[Task goal]
Could you give the records below again exactly as they stand?

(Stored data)
▶

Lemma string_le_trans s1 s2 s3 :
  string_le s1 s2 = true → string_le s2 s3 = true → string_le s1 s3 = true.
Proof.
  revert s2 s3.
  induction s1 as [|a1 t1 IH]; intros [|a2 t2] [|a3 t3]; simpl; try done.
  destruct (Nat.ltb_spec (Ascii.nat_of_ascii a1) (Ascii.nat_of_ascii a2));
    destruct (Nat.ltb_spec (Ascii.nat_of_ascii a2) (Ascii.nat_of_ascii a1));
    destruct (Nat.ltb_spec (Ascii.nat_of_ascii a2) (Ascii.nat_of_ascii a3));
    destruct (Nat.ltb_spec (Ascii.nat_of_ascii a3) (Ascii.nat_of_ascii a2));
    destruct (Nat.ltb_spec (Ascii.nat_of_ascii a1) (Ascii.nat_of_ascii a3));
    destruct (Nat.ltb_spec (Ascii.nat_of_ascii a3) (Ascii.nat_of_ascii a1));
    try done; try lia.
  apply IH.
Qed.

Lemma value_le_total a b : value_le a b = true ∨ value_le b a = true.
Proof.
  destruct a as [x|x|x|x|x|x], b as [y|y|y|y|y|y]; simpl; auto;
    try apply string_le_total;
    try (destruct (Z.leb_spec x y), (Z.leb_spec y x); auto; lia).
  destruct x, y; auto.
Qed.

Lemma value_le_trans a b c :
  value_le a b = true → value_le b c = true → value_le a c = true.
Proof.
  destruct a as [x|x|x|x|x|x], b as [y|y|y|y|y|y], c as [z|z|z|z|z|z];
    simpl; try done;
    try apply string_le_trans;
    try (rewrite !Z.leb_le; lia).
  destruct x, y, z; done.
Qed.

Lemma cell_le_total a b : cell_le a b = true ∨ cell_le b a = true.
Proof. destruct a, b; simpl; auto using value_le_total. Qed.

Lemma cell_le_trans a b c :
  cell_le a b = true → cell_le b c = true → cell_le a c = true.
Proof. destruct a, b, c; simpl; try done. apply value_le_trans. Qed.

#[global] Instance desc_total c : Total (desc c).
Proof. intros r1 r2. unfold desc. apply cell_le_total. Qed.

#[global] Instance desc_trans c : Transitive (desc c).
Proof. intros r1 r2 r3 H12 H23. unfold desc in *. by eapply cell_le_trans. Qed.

◀

[Answer to the exercise]
Lemma string_le_trans s1 s2 s3 :
  string_le s1 s2 = true → string_le s2 s3 = true → string_le s1 s3 = true.
Proof.
  revert s2 s3.
  induction s1 as [|a1 t1 IH]; intros [|a2 t2] [|a3 t3]; simpl; try done.
  destruct (Nat.ltb_spec (Ascii.nat_of_ascii a1) (Ascii.nat_of_ascii a2));
    destruct (Nat.ltb_spec (Ascii.nat_of_ascii a2) (Ascii.nat_of_ascii a1));
    destruct (Nat.ltb_spec (Ascii.nat_of_ascii a2) (Ascii.nat_of_ascii a3));
    destruct (Nat.ltb_spec (Ascii.nat_of_ascii a3) (Ascii.nat_of_ascii a2));
    destruct (Nat.ltb_spec (Ascii.nat_of_ascii a1) (Ascii.nat_of_ascii a3));
    destruct (Nat.ltb_spec (Ascii.nat_of_ascii a3) (Ascii.nat_of_ascii a1));
    try done; try lia.
  apply IH.
Qed.

Lemma value_le_total a b : value_le a b = true ∨ value_le b a = true.
Proof.
  destruct a as [x|x|x|x|x|x], b as [y|y|y|y|y|y]; simpl; auto;
    try apply string_le_total;
    try (destruct (Z.leb_spec x y), (Z.leb_spec y x); auto; lia).
  destruct x, y; auto.
Qed.

Lemma value_le_trans a b c :
  value_le a b = true → value_le b c = true → value_le a c = true.
Proof.
  destruct a as [x|x|x|x|x|x], b as [y|y|y|y|y|y], c as [z|z|z|z|z|z];
    simpl; try done;
    try apply string_le_trans;
    try (rewrite !Z.leb_le; lia).
  destruct x, y, z; done.
Qed.

Lemma cell_le_total a b : cell_le a b = true ∨ cell_le b a = true.
Proof. destruct a, b; simpl; auto using value_le_total. Qed.

Lemma cell_le_trans a b c :
  cell_le a b = true → cell_le b c = true → cell_le a c = true.
Proof. destruct a, b, c; simpl; try done. apply value_le_trans. Qed.

#[global] Instance desc_total c : Total (desc c).
Proof. intros r1 r2. unfold desc. apply cell_le_total. Qed.

#[global] Instance desc_trans c : Transitive (desc c).
Proof. intros r1 r2 r3 H12 H23. unfold desc in *. by eapply cell_le_trans. Qed.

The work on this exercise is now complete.